**Assignment**
Give back an exact copy of the lines in the records below, from the line that has "else Ok (Some (trim g))" through the line that has "Some kind =>", and nothing besides.

**Source material**
Definition normalize_group (limits : ChangeLogCodecLimits) (groupId : jsval)
  : result (option jsstring) :=
  if is_undefined groupId then Ok None
  else match as_string groupId with
  | None => Throw (codec_error "CHANGE_LOG_INVALID_ENTRY")
  | Some g =>
      if (length (trim g) =? 0)%nat then Throw (codec_error "CHANGE_LOG_INVALID_ENTRY")
      else if limits maxGroupIdChars <? slen (trim g)
        then Throw (codec_error "CHANGE_LOG_GROUP_LIMIT")
      else Ok (Some (trim g))
  end.

Definition normalize_serial (serial : jsval) : result (option jsstring) :=
  if is_undefined serial then Ok None
  else n ← parseChangeLogPositiveInt64 serial; Ok (Some (decimal_string n)).

Definition normalizeChangeLogEntry (value : jsval) (limits : ChangeLogCodecLimits)
  : result NormalizedChangeLogEntry :=
  _ ← validateChangeLogJsonValue limits 0 value;
  match as_record value with
  | None => Throw (codec_error "CHANGE_LOG_INVALID_ENTRY")
  | Some o =>
      match kind_of (get (js "kind") o) with
      | None => Throw (codec_error "CHANGE_LOG_INVALID_ENTRY")
      | Some kind =>
          offset ← parseChangeLogNonNegativeInt64 (get (js "offset") o);
          len ← parseChangeLogNonNegativeInt64 (get (js "length") o);
          data ← normalizeHex (get (js "data") o);
          let dataLength := slen data / 2 in
          _ ← require (negb (needs_data kind && (dataLength =? 0)))
            (codec_error "CHANGE_LOG_INVALID_ENTRY");
          _ ← require (negb (bool_decide (kind = KDELETE) && negb (dataLength =? len)))
            (codec_error "CHANGE_LOG_INVALID_ENTRY");
          serial ← normalize_serial (get (js "serial") o);
          groupId ← normalize_group limits (get (js "groupId") o);
          descriptor ← (if bool_decide (kind = KTRANSFORM) then
              _ ← require (negb (existsb (fun f => has_own (js f) o) legacy_fields))
                (codec_error "CHANGE_LOG_INVALID_TRANSFORM");
              d ← parseTransformDescriptor data limits;
              Ok (Some d)
            else Ok None);
          Ok (mkEntryN serial kind (decimal_string offset) (decimal_string len) data groupId
            descriptor)
      end
  end.
End Codec.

**Your solution**
      else Ok (Some (trim g))
  end.

Definition normalize_serial (serial : jsval) : result (option jsstring) :=
  if is_undefined serial then Ok None
  else n ← parseChangeLogPositiveInt64 serial; Ok (Some (decimal_string n)).

Definition normalizeChangeLogEntry (value : jsval) (limits : ChangeLogCodecLimits)
  : result NormalizedChangeLogEntry :=
  _ ← validateChangeLogJsonValue limits 0 value;
  match as_record value with
  | None => Throw (codec_error "CHANGE_LOG_INVALID_ENTRY")
  | Some o =>
      match kind_of (get (js "kind") o) with
      | None => Throw (codec_error "CHANGE_LOG_INVALID_ENTRY")
      | Some kind =>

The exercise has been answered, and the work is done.